RoboCop ou le cinéma de Paul Verhoeven dans toute sa substance.
Un vrai classique de science fiction qui n'est pas qu'un simple film avec un flic devenu une espèce de machine de la justice invincible.
Non comme souvent Verhoeven met un coté sulfureux dans son film avec son habituelle provocation.
Entre excès de violence, et excès de tout nous nous situons à une période où les rues de Détroit sont devenues invivables.
La violence est partout, et les voyous font la loi.
On dirait le titre du journal de 20h.
Car c'est totalement d'actualité.
La recette donc, avec ces multinationales qui veulent se faire du fric, c'est de créer un super flic.
Après une "anicroche" comme le dit si bien le vice président de l'OCP (qui donne un mort), c'est donc un jeune loup ambitieux qui dévoile sont projet RoboCop.

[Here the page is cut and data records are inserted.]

Lemma as_dict_lookup_quality b :
  ImageSliderBox.as_dict b !! "image_quality" = Some (PyInt (ImageSliderBox.quality b)).
Proof. unfold ImageSliderBox.as_dict. apply lookup_insert_eq. Qed.

(** The four keys of the base class in the map [SettingsDialog.accept]
    leaves, whatever map it started from. *)
Lemma base_accept_lookups (d : Dialog) (cfg1 : gmap string pyval) :
  let cfg' := <["saved_presets" := PyList (presets_editor d)]>
                (ImageSliderBox.as_dict (_sliders d) ∪ cfg1) in
  cfg' !! "image_width" = Some (PyInt (ImageSliderBox.width (_sliders d)))
  /\ cfg' !! "image_height" = Some (PyInt (ImageSliderBox.height (_sliders d)))
  /\ cfg' !! "image_quality" = Some (PyInt (ImageSliderBox.quality (_sliders d)))
  /\ cfg' !! "saved_presets" = Some (PyList (presets_editor d)).
Proof.
  cbv zeta. repeat split.
  - rewrite lookup_insert_ne by done.
    apply lookup_union_Some_l, as_dict_lookup_width.
  - rewrite lookup_insert_ne by done.
    apply lookup_union_Some_l, as_dict_lookup_height.
  - rewrite lookup_insert_ne by done.
    apply lookup_union_Some_l, as_dict_lookup_quality.
  - by rewrite lookup_insert_eq.
Qed.

(** Whichever the dialog, an [accept] that goes through leaves the values of
    the three sliders and the list of presets under their four keys: nothing
    a subclass stores can take their place. *)
Theorem accept_stores_panel w :
  commit_blocked (dialog w) = false ->
  let cfg' := config (state_of (accept w)) in
  cfg' !! "image_width"
  = Some (PyInt (ImageSliderBox.width (_sliders (dialog w))))
  /\ cfg' !! "image_height"
     = Some (PyInt (ImageSliderBox.height (_sliders (dialog w))))
  /\ cfg' !! "image_quality"
     = Some (PyInt (ImageSliderBox.quality (_sliders (dialog w))))
  /\ cfg' !! "saved_presets" = Some (PyList (presets_editor (dialog w))).
Proof.
  intros Hb. destruct (accept_goes_through w Hb) as (cfg' & -> & cfg1 & -> & _).
  cbn [state_of config]. apply base_accept_lookups.
Qed.

(** A settings-menu dialog with a checkbox named like a slider key. *)
Lemma accept_stores_panel_witness :
  let d := with_sliders
             (construct 800 600
                (SettingsMenuDialog (ComboBox.Build [] (-1)) (ComboBox.Build [] (-1))
                   [("image_width", true)]))
             (panel 640 0 20 800 600) in
  config (state_of (accept {| dialog := d; config := ∅; effects := [] |}))
    !! "image_width" = Some (PyInt 640).
Proof.
  apply (accept_stores_panel
           {| dialog := with_sliders
                          (construct 800 600
                             (SettingsMenuDialog (ComboBox.Build [] (-1))
                                (ComboBox.Build [] (-1)) [("image_width", true)]))
                          (panel 640 0 20 800 600);
              config := ∅; effects := [] |}).
  reflexivity.
Defined.

(** An [accept] that goes through removes no key from the configuration and
    leaves every key it does not assign to with the value it had. *)
Theorem accept_frame w :
  commit_blocked (dialog w) = false ->
  let cfg' := config (state_of (accept w)) in
  (forall key, key ∉ written_keys (dialog w) -> cfg' !! key = config w !! key)
  /\ (forall key, is_Some (config w !! key) -> is_Some (cfg' !! key)).
Proof.
  intros Hb. destruct (accept_goes_through w Hb) as (cfg' & -> & cfg1 & -> & ->).
  cbn [state_of config]. unfold written_keys, base_keys. split.
  - intros key Hn. rewrite !not_elem_of_app, !not_elem_of_cons in Hn.
    destruct Hn as [(Hw & Hh & Hq & Hp & _) Hk].
    rewrite lookup_insert_ne by done.
    rewrite lookup_union_r by (by apply as_dict_lookup_other).
    destruct (kind (dialog w)) as [fs rc notes| |show pattern cbs].
    + rewrite !not_elem_of_cons in Hk. destruct Hk as (? & ? & _).
      by rewrite !lookup_insert_ne.
    + done.
    + rewrite !not_elem_of_cons in Hk. destruct Hk as (? & ? & Hc).
      rewrite store_checkboxes_lookup_ne by done.
      by rewrite !lookup_insert_ne.
  - intros key Hs.
    destruct (decide (key = "saved_presets")) as [->|Hne];
      [rewrite lookup_insert_eq; by eexists|].
    rewrite lookup_insert_ne by done.
    apply lookup_union_is_Some. right.
    destruct (kind (dialog w)) as [fs rc notes| |show pattern cbs]; [|done|].
    + rewrite !lookup_insert_is_Some'. auto.
    + apply store_checkboxes_is_Some. rewrite !lookup_insert_is_Some'. auto.
Qed.

(** A bulk-convert dialog over a configuration with a key of its own. *)
Lemma accept_frame_witness :
  let w := {| dialog := construct 800 600
                          (BulkConvertDialog (FieldSelector.Build false [] []) true []);
              config := <["copy_paste" := PyBool true]> ∅; effects := [] |} in
  config (state_of (accept w)) !! "copy_paste" = Some (PyBool true).
Proof.
  cbv zeta.
  rewrite (proj1 (accept_frame
             {| dialog := construct 800 600
                            (BulkConvertDialog (FieldSelector.Build false [] []) true []);
                config := <["copy_paste" := PyBool true]> ∅; effects := [] |}
             eq_refl) "copy_paste").
  - reflexivity.
  - unfold written_keys, base_keys. simpl. rewrite !not_elem_of_cons.
    repeat split; try discriminate. apply not_elem_of_nil.
Defined.

(** ** From one dialog to the next *)

Lemma populate_from_lookups cfg sl0 s :
  cfg !! "image_width" = Some (PyInt (ImageSliderBox.width s)) ->
  cfg !! "image_height" = Some (PyInt (ImageSliderBox.height s)) ->
  cfg !! "image_quality" = Some (PyInt (ImageSliderBox.quality s)) ->
  ImageSliderBox.valid s -> ImageSliderBox.same_limits sl0 s ->
  ImageSliderBox.populate cfg sl0 = Done s.
Proof.
  intros Ew Eh Eq (Vw & Vh & Vq) (Lw & Lh & Lq).
  unfold ImageSliderBox.populate, ImageSliderBox.assign.
  rewrite Ew. cbn [as_int and_then]. rewrite Eh. cbn [as_int and_then].
  rewrite Eq. cbn [as_int].
  destruct s as [[wv wl] [hv hl] [qv ql]], sl0 as [[wv0 wl0] [hv0 hl0] [qv0 ql0]].
  unfold RichSlider.valid in *. cbn in *. subst.
  unfold ImageSliderBox.set_quality, ImageSliderBox.set_height,
    ImageSliderBox.set_width, RichSlider.set_value. cbn.
  by rewrite !clamp_valid.
Qed.

(** What an [accept] that went through has stored, the next dialog loads: a
    dialog with the same slider limits and no presets yet, opened on the
    configuration the accept left, gets the sliders and the presets of the
    accepted dialog. *)
Theorem accepted_settings_come_back w d0 tr :
  commit_blocked (dialog w) = false ->
  ImageSliderBox.valid (_sliders (dialog w)) ->
  ImageSliderBox.same_limits (_sliders d0) (_sliders (dialog w)) ->
  presets_editor d0 = [] ->
  exists w1,
    SettingsDialog_set_initial_values
      {| dialog := d0; config := config (state_of (accept w)); effects := tr |}
    = Done w1
    /\ _sliders (dialog w1) = _sliders (dialog w)
    /\ presets_editor (dialog w1) = presets_editor (dialog w).
Proof.
  intros Hb Hv Hl Hp.
  destruct (accept_goes_through w Hb) as (cfg' & -> & cfg1 & -> & _).
  cbn [state_of config].
  destruct (base_accept_lookups (dialog w) cfg1) as (Ew & Eh & Eq & Ep).
  unfold SettingsDialog_set_initial_values, seq, populate_sliders.
  cbn [dialog config].
  rewrite (populate_from_lookups _ _ _ Ew Eh Eq Hv Hl).
  cbn [and_then]. unfold add_items. cbn [config set_dialog dialog].
  rewrite Ep. eexists. split; [reflexivity|]. cbn. by rewrite Hp.
Qed.

(** A paste dialog accepted at 640 x 0, quality 20; a fresh dialog after it. *)
Lemma accepted_settings_come_back_witness :
  let d := with_sliders
             (construct 800 600 (PasteDialog {| width := 800; height := 600 |}))
             (panel 640 0 20 800 600) in
  let w := {| dialog := d; config := sample_config; effects := [] |} in
  exists w1,
    SettingsDialog_set_initial_values
      {| dialog := construct 800 600 (PasteDialog {| width := 30; height := 20 |});
         config := config (state_of (accept w)); effects := [] |}
    = Done w1
    /\ _sliders (dialog w1) = _sliders (dialog w)
    /\ presets_editor (dialog w1) = presets_editor (dialog w).
Proof.
  apply (accepted_settings_come_back
           {| dialog := with_sliders
                          (construct 800 600
                             (PasteDialog {| width := 800; height := 600 |}))
                          (panel 640 0 20 800 600);
              config := sample_config; effects := [] |}
           (construct 800 600 (PasteDialog {| width := 30; height := 20 |})) []).
  - reflexivity.
  - unfold ImageSliderBox.valid, RichSlider.valid. simpl. lia.
  - unfold ImageSliderBox.same_limits. simpl. tauto.
  - reflexivity.
Defined.

Lemma load_checkboxes_ok cfg : forall cbs cbs0,
  cbs0.*1 = cbs.*1 ->
  (forall k b, (k, b) ∈ cbs -> cfg !! k = Some (PyBool b)) ->
  load_checkboxes cfg cbs0 = (cbs, None).
Proof.
  induction cbs as [|[k b] cbs IH]; intros [|[k0 b0] cbs0] Hk Hc;
    try discriminate; [done|].
  cbn in Hk. injection Hk as -> Hk. cbn [load_checkboxes].
  rewrite (Hc k b) by left. cbn [as_bool].
  rewrite (IH cbs0 Hk); [done|]. intros k' b' Hin. apply Hc. by right.
Qed.

(** The checkboxes of the settings menu come back too: when their keys are
    distinct and none is a key of the base class, loading checkboxes with
    the same keys from the configuration an [accept] left gives the accepted
    states and raises nothing. *)
Theorem accepted_checkboxes_come_back w show pattern cbs cbs0 :
  kind (dialog w) = SettingsMenuDialog show pattern cbs ->
  NoDup cbs.*1 ->
  (forall k, k ∈ cbs.*1 -> k ∉ base_keys) ->
  cbs0.*1 = cbs.*1 ->
  load_checkboxes (config (state_of (accept w))) cbs0 = (cbs, None).
Proof.
  intros Hk Hnd Hbase Hkeys.
  destruct (accept_goes_through w) as (cfg' & -> & cfg1 & -> & ->).
  { unfold commit_blocked. by rewrite Hk. }
  rewrite Hk. cbn [state_of config].
  apply load_checkboxes_ok; [done|]. intros k b Hin.
  assert (Hkin : k ∈ cbs.*1) by (apply list_elem_of_fmap; by exists (k, b)).
  specialize (Hbase k Hkin). unfold base_keys in Hbase.
  rewrite !not_elem_of_cons in Hbase. destruct Hbase as (? & ? & ? & ? & _).
  rewrite lookup_insert_ne by done.
  rewrite lookup_union_r by (by apply as_dict_lookup_other).
  by apply store_checkboxes_lookup.
Qed.

(** The four checkboxes of the settings menu, loaded again after an accept. *)
Lemma accepted_checkboxes_come_back_witness :
  let cbs := [("drag_and_drop", true); ("copy_paste", false);
              ("avoid_upscaling", true); ("preserve_original_filenames", false)] in
  let cbs0 := [("drag_and_drop", false); ("copy_paste", false);
               ("avoid_upscaling", false); ("preserve_original_filenames", false)] in
  let w := sample_world (SettingsMenuDialog (ComboBox.Build [] (-1))
                           (ComboBox.Build [] (-1)) cbs) in
  load_checkboxes (config (state_of (accept w))) cbs0 = (cbs, None).
Proof.
  apply (accepted_checkboxes_come_back
           (sample_world
              (SettingsMenuDialog (ComboBox.Build [] (-1)) (ComboBox.Build [] (-1))
                 [("drag_and_drop", true); ("copy_paste", false);
                  ("avoid_upscaling", true); ("preserve_original_filenames", false)]))
           (ComboBox.Build [] (-1)) (ComboBox.Build [] (-1))).
  - reflexivity.
  - simpl. repeat (apply NoDup_cons; split;
      [rewrite ?not_elem_of_cons; repeat split; try discriminate; apply not_elem_of_nil|]).
    apply NoDup_nil_2.
  - simpl. intros k Hk. unfold base_keys.
    repeat (apply elem_of_cons in Hk as [->|Hk];
      [rewrite !not_elem_of_cons; repeat split; try discriminate; apply not_elem_of_nil|]).
    by apply elem_of_nil in Hk.
  - reflexivity.
Defined.

(** ** Loading checkboxes from a configuration that lacks one *)

(** [config[key]] on a key the configuration does not have: the loop stops
    there with [KeyError] of that key; the checkboxes before it have been
    set from the configuration, this one and those after it are as they
    were. *)
Theorem load_checkboxes_missing_key cfg : forall pre k b post,
  Forall (fun kb => is_Some (as_bool (cfg !! kb.1))) pre ->
  cfg !! k = None ->
  exists pre',
    load_checkboxes cfg (pre ++ (k, b) :: post)
    = (pre' ++ (k, b) :: post, Some (KeyError k))
    /\ pre'.*1 = pre.*1
    /\ Forall (fun kb => as_bool (cfg !! kb.1) = Some kb.2) pre'.
Proof.
  induction pre as [|[k0 b0] pre IH]; intros k b post Hpre Hk.
  - exists []. cbn. rewrite Hk. by repeat split.
  - inversion Hpre as [|? ? [v Hv] Hrest]; subst. cbn in Hv.
    destruct (cfg !! k0) as [x|] eqn:Hx; [|discriminate].
    destruct (IH k b post Hrest Hk) as (pre' & E & Hkeys & Hvals).
    exists ((k0, v) :: pre'). cbn [app load_checkboxes].
    rewrite Hx, Hv, E.
    split; [done|]. split; [cbn; by rewrite Hkeys|].
    constructor; [cbn; by rewrite Hx | done].
Qed.

(** Four checkboxes and a configuration without the third key. *)
Lemma load_checkboxes_missing_key_witness :
  let cfg : gmap string pyval :=
    <["drag_and_drop" := PyBool true]> (<["copy_paste" := PyBool true]> ∅) in
  exists pre',
    load_checkboxes cfg
      ([("drag_and_drop", false); ("copy_paste", false)]
       ++ ("avoid_upscaling", false) :: [("preserve_original_filenames", false)])
    = (pre' ++ ("avoid_upscaling", false) :: [("preserve_original_filenames", false)],
       Some (KeyError "avoid_upscaling"))
    /\ pre'.*1 = ["drag_and_drop"; "copy_paste"]
    /\ Forall (fun kb => as_bool (cfg !! kb.1) = Some kb.2) pre'.
Proof.
  apply (load_checkboxes_missing_key
           (<["drag_and_drop" := PyBool true]> (<["copy_paste" := PyBool true]> ∅))
           [("drag_and_drop", false); ("copy_paste", false)]
           "avoid_upscaling" false [("preserve_original_filenames", false)]).
  - repeat constructor; by eexists.
  - reflexivity.
Defined.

Il n'y a plus qu'a attendre qu'un flic se fasse tuer (ou presque) .
Et voilà donc notre brave Alex Murphy qui au cours d'une course poursuite se fait tout simplement massacré.
C'est l'occasion de créer le nouveau flic moderne.
La réflexion du film a un coté à la fois basique, mais aussi provocatrice.
On parle bien entendu de la légitime violence, du droit de tuer, mais également du pouvoir de l'argent et des armes.
Oui c'est de la science fiction, mais oui aussi on est en plein de temps.
La seule chose à notre époque c'est que pour le moment on ne crée pas des supers flics en titane.
Dans ce classique, j'ai surtout aimé le coté un peu décalé, et certaines pointe d'humour qui sont la marque Paul Verhoeven.
D'ailleurs dans Total Recall et surtout Starship troopers, il y a aura les même ingrédients qui lui sied à merveille.
Violence, hémoglobine, et humour décalé.